С тех пор минуло два с лишним десятка лет. Из зеркала пялится толстая тетка, с которой я предпочла бы не иметь ничего общего. Потомства так и не завела, стало быть, есть риск закончить свои дни в богадельне. Мужа зовут Гаврила, это прокуренный взъерошенный субъект, хитрющий гном из книжных пещер, личным примером доказывающий, что моя житейская неприспособленность — далеко еще не предел. Друзей, не отбывших за кордон или в мир иной, почти не осталось.
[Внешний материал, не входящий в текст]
(** * Learning Pulse: the persona classification pipeline

    A shallow embedding of the deterministic part of
    [be/file-processor/learning_pulse]: the feature extractor, the class
    resolution of the persona classifier, the logic guardrails, the
    recommendation table and the prediction endpoint that chains them.

    Numbers.  Python [int] is [Z].  Python [float] is idealised as a
    rational ([Q]): every comparison, division and weighted sum of the
    source is carried out exactly, and equality of values is [Qeq].
    Rounding, infinities and NaN are outside the model, and so is the
    [OverflowError] of a true division whose [int] operand or quotient
    is no double.  The source and the model decide alike whether a
    feature vector is built as long as the integer counts are below
    [2^53] ([counts_exact]); the properties that state when [extract]
    returns or raises are stated on such inputs.

    Errors.  A raised exception is the [Raise] branch of [Result]; the
    pydantic field constraints of [models.py] are checked where the source
    constructs the model. *)

From Stdlib Require Import ZArith QArith Bool List String Lia Lqa.
Import ListNotations.
Open Scope Q_scope.

(** ** Exceptions *)

Inductive PyError : Type :=
| ValidationError
| ValueError
| AttributeError
| RuntimeError
| IndexError
| HTTPException (status_code : Z).

Inductive Result (A : Type) : Type :=
| Ok (a : A)
| Raise (e : PyError).

Arguments Ok {A} a.
Arguments Raise {A} e.

Definition bind {A B : Type} (m : Result A) (k : A -> Result B) : Result B :=
  match m with
  | Ok a => k a
  | Raise e => Raise e
  end.

Notation "x <- m ;; k" := (bind m (fun x => k))
  (at level 61, m at next level, right associativity).

(** ** Python arithmetic on the rational idealisation *)

Definition Qlt_bool (x y : Q) : bool := negb (Qle_bool y x).

(** [min(a, b)] returns [a] unless [b < a]; [max(a, b)] returns [a]
    unless [b > a]. *)
Definition pymin (a b : Q) : Q := if Qlt_bool b a then b else a.
Definition pymax (a b : Q) : Q := if Qlt_bool a b then b else a.

(** A field declared [Field(ge=lo, le=hi)]. *)
Definition in_range (lo hi x : Q) : bool := Qle_bool lo x && Qle_bool x hi.
Definition unit_range (x : Q) : bool := in_range 0 1 x.

(** ** models.py *)

Inductive EngagementTrend : Type := INCREASING | STABLE | DECLINING.

(** The members in declaration order. *)
Inductive LearningPersona : Type :=
| SKIMMER | STRUGGLER | ANXIOUS | BURNOUT | MASTER
| PROCRASTINATOR | DEEP_DIVER | SOCIAL_LEARNER | PERFECTIONIST | LOST.

Definition LearningPersona_eqb (a b : LearningPersona) : bool :=
  match a, b with
  | SKIMMER, SKIMMER | STRUGGLER, STRUGGLER | ANXIOUS, ANXIOUS
  | BURNOUT, BURNOUT | MASTER, MASTER | PROCRASTINATOR, PROCRASTINATOR
  | DEEP_DIVER, DEEP_DIVER | SOCIAL_LEARNER, SOCIAL_LEARNER
  | PERFECTIONIST, PERFECTIONIST | LOST, LOST => true
  | _, _ => false
  end.

Definition LearningPersona_members : list LearningPersona :=
  [SKIMMER; STRUGGLER; ANXIOUS; BURNOUT; MASTER;
   PROCRASTINATOR; DEEP_DIVER; SOCIAL_LEARNER; PERFECTIONIST; LOST].

(** [member.value] *)
Definition value (p : LearningPersona) : string :=
  match p with
  | SKIMMER => "skimmer"
  | STRUGGLER => "struggler"
  | ANXIOUS => "anxious"
  | BURNOUT => "burnout"
  | MASTER => "master"
  | PROCRASTINATOR => "procrastinator"
  | DEEP_DIVER => "deep_diver"
  | SOCIAL_LEARNER => "social_learner"
  | PERFECTIONIST => "perfectionist"
  | LOST => "lost"
  end%string.

(** [LearningPersona(s)]: lookup by value, [ValueError] when no member
    has that value. *)
Definition LearningPersona_of_value (s : string) : Result LearningPersona :=
  match find (fun p => String.eqb (value p) s) LearningPersona_members with
  | Some p => Ok p
  | None => Raise ValueError
  end.

Record ChatBehavior : Type := {
  total_messages : Z;
  user_messages : Z;
  assistant_messages : Z;
  question_count : Z;
  avg_message_length : Q;
  thumbs_up_count : Z;
  thumbs_down_count : Z;
  unique_sessions : Z;
  total_session_duration_minutes : Q
}.

Record MaterialInteraction : Type := {
  total_time_spent_seconds : Z;
  total_views : Z;
  unique_materials_viewed : Z;
  bookmark_count : Z;
  avg_scroll_depth : Q
}.

Record ActivityPattern : Type := {
  active_days : Z;
  total_sessions : Z;
  peak_hour : Z;
  late_night_sessions : Z;
  weekend_sessions : Z;
  total_weekday_sessions : Z;
  daily_activity_variance : Q
}.

Record QuizPerformance : Type := {
  quiz_attempts : Z;
  avg_score : Q;
  completion_rate : Q
}.

Record BehaviorData : Type := {
  user_id : string;
  analysis_period_days : Z;
  chat : ChatBehavior;
  material : MaterialInteraction;
  activity : ActivityPattern;
  quiz : option QuizPerformance
}.

(** Field defaults of the behaviour models. *)
Definition ChatBehavior_default : ChatBehavior :=
  {| total_messages := 0; user_messages := 0; assistant_messages := 0;
     question_count := 0; avg_message_length := 0; thumbs_up_count := 0;
     thumbs_down_count := 0; unique_sessions := 0;
     total_session_duration_minutes := 0 |}.

Definition MaterialInteraction_default : MaterialInteraction :=
  {| total_time_spent_seconds := 0; total_views := 0;
     unique_materials_viewed := 0; bookmark_count := 0;
     avg_scroll_depth := 0.5 |}.

Definition ActivityPattern_default : ActivityPattern :=
  {| active_days := 0; total_sessions := 0; peak_hour := 12;
     late_night_sessions := 0; weekend_sessions := 0;
     total_weekday_sessions := 0; daily_activity_variance := 0 |}.

Definition BehaviorData_default (uid : string) : BehaviorData :=
  {| user_id := uid; analysis_period_days := 30;
     chat := ChatBehavior_default; material := MaterialInteraction_default;
     activity := ActivityPattern_default; quiz := None |}.

(** The [Field(ge=..., le=...)] constraints of each input model: what
    pydantic has accepted when a value of the model exists. *)
Definition ChatBehavior_valid (c : ChatBehavior) : bool :=
  (0 <=? total_messages c)%Z && (0 <=? user_messages c)%Z &&
  (0 <=? assistant_messages c)%Z && (0 <=? question_count c)%Z &&
  Qle_bool 0 (avg_message_length c) &&
  (0 <=? thumbs_up_count c)%Z && (0 <=? thumbs_down_count c)%Z &&
  (0 <=? unique_sessions c)%Z &&
  Qle_bool 0 (total_session_duration_minutes c).

Definition MaterialInteraction_valid (m : MaterialInteraction) : bool :=
  (0 <=? total_time_spent_seconds m)%Z && (0 <=? total_views m)%Z &&
  (0 <=? unique_materials_viewed m)%Z && (0 <=? bookmark_count m)%Z &&
  in_range 0 1 (avg_scroll_depth m).

Definition ActivityPattern_valid (a : ActivityPattern) : bool :=
  (0 <=? active_days a)%Z && (0 <=? total_sessions a)%Z &&
  ((0 <=? peak_hour a)%Z && (peak_hour a <=? 23)%Z) &&
  (0 <=? late_night_sessions a)%Z && (0 <=? weekend_sessions a)%Z &&
  (0 <=? total_weekday_sessions a)%Z &&
  Qle_bool 0 (daily_activity_variance a).

Definition QuizPerformance_valid (q : QuizPerformance) : bool :=
  (0 <=? quiz_attempts q)%Z && in_range 0 100 (avg_score q) &&
  in_range 0 1 (completion_rate q).

Definition BehaviorData_valid (d : BehaviorData) : bool :=
  (1 <=? analysis_period_days d)%Z &&
  ChatBehavior_valid (chat d) &&
  MaterialInteraction_valid (material d) &&
  ActivityPattern_valid (activity d) &&
  match quiz d with
  | Some q => QuizPerformance_valid q
  | None => true
  end.

(** Where the idealisation of [float] is exact enough.  An [int] below
    [2^53] is a double; the true division of two such counts is rounded
    to the nearest double, never overflows, and is above [1.0] exactly
    when the numerator is above the denominator.  From [2^53] on that
    fails ([(2^53 + 1) / 2^53] is [1.0]), and a count no double can hold
    makes the division raise [OverflowError] ([10^400 / 36000]). *)
Definition exact_int (n : Z) : bool := (n <? 2 ^ 53)%Z.

(** The integer counts [FeatureExtractor.extract] divides; [peak_hour] is
    at most 23 by its own constraint, and [assistant_messages] and
    [total_weekday_sessions] are not read. *)
Definition counts_exact (d : BehaviorData) : bool :=
  forallb exact_int
    [analysis_period_days d;
     total_messages (chat d); user_messages (chat d);
     question_count (chat d); thumbs_up_count (chat d);
     thumbs_down_count (chat d); unique_sessions (chat d);
     total_time_spent_seconds (material d); total_views (material d);
     unique_materials_viewed (material d); bookmark_count (material d);
     active_days (activity d); total_sessions (activity d);
     late_night_sessions (activity d); weekend_sessions (activity d)] &&
  match quiz d with
  | Some q => exact_int (quiz_attempts q)
  | None => true
  end.
(** * MiscTypes.cpp: interface type descriptors and the enumerator adapters

    A shallow embedding of [com/win32com/src/MiscTypes.cpp]:
    - the type descriptors ([PyComTypeObject] and its two specialisations),
      their method chains and [is_interface_type];
    - the iterator entry points [PyComEnumTypeObject::iter],
      [PyComEnumTypeObject::iternext] and [PyComEnumProviderTypeObject::iter],
      written as programs over the calls they make into the host runtime;
    - a reference model of the host runtime, against which the scenarios of
      the specification are run. *)

From Stdlib Require Import ZArith NArith String List Lia.
From stdpp Require Import base option strings list gmap.

Open Scope string_scope.
Open Scope Z_scope.

(** ** Build configuration

    What the translation unit takes from the compiler command line and from
    the headers: the two preprocessor conditions the file tests, the values
    of the two flag constants and the sizes of the two structures it names
    in a [sizeof]. *)
Class PyConfig := {
  OLD_PYTHON_TYPES : bool;
  NDEBUG : bool;
  Py_TPFLAGS_DEFAULT : Z;
  Py_TPFLAGS_HAVE_ITER : Z;
  sizeof_PyTypeObject : Z;
  sizeof_PyIBase : Z
}.

(** ** Addresses

    Objects live in a heap indexed by addresses. A nullable pointer is an
    [option ptr]; [None] is NULL. *)
Abbreviation ptr := N (only parsing).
Богатство не подвалило, да похоже, и впредь не собирается. Витамины усваиваются все хуже, а обходятся все дороже. Доконали мигрени. В доме неистребимый кавардак. У нас две подагрические собаки и кошка — брюзга, каких мало. Все трое — в прошлом бомжи, закономерно утратившие пиетет к двуногому племени. Они меланхолично терзают предметы домашнего обихода и, хоть ты тресни, не слушаются. Сантехник или домоуправ, ежели забредет в нашу берлогу, с ходу принимается причитать о тяжелых временах, “вот ведь, кто и учился, знать, непьющая семья, интеллигентная, а как бедствовать приходится…”
Я не смеюсь в лицо доброхоту. Но только потому, что намерена, подтвердив давнишнее предсказание, умереть от вежливости. А что? Не самый худший финал.
Лишь бы он наступил как можно позже. Мне нравится жить. В этом утомительном занятии поэзии больше, чем всего прочего. Она, невесомая, однажды взяла да и перевесила все неподъемно тяжкое: мама со своей травинкой оказалась-таки права. И обнаружилось это не тогда, когда отменили советскую власть, хоть я не надеялась увидеть ее конец (и не уверена, что это было настоящим концом). Даже не тогда, когда, обросший диким волосом и, словно в древнем эпосе, сопровождаемый тревожными предзнаменованиями, на горизонте возник второй муж. Нет, главное случилось, когда я подошла к своему новому окну, чтобы посмотреть, какой из него вид.
Помню, что не просила ни о чем, и знаю, что такого подарка не заслужила. Объяснению этот феномен не поддается. Могу только его констатировать с благодарностью и смущением.
А ту низинку с прудиком мы потом прозвали Грозовым Провалом. Таких фантастических гроз, что бушевали на том пятачке, в нашем умеренном климате вообще-то не бывает. Как они грохотали, особенно по ночам! Какие дивные бешеные молнии садили в пруд одна за одной! Окрестность содрогалась, вспыхивая сиреневым немыслимым светом, страшноватой красотой. Ну совсем не игрушечной.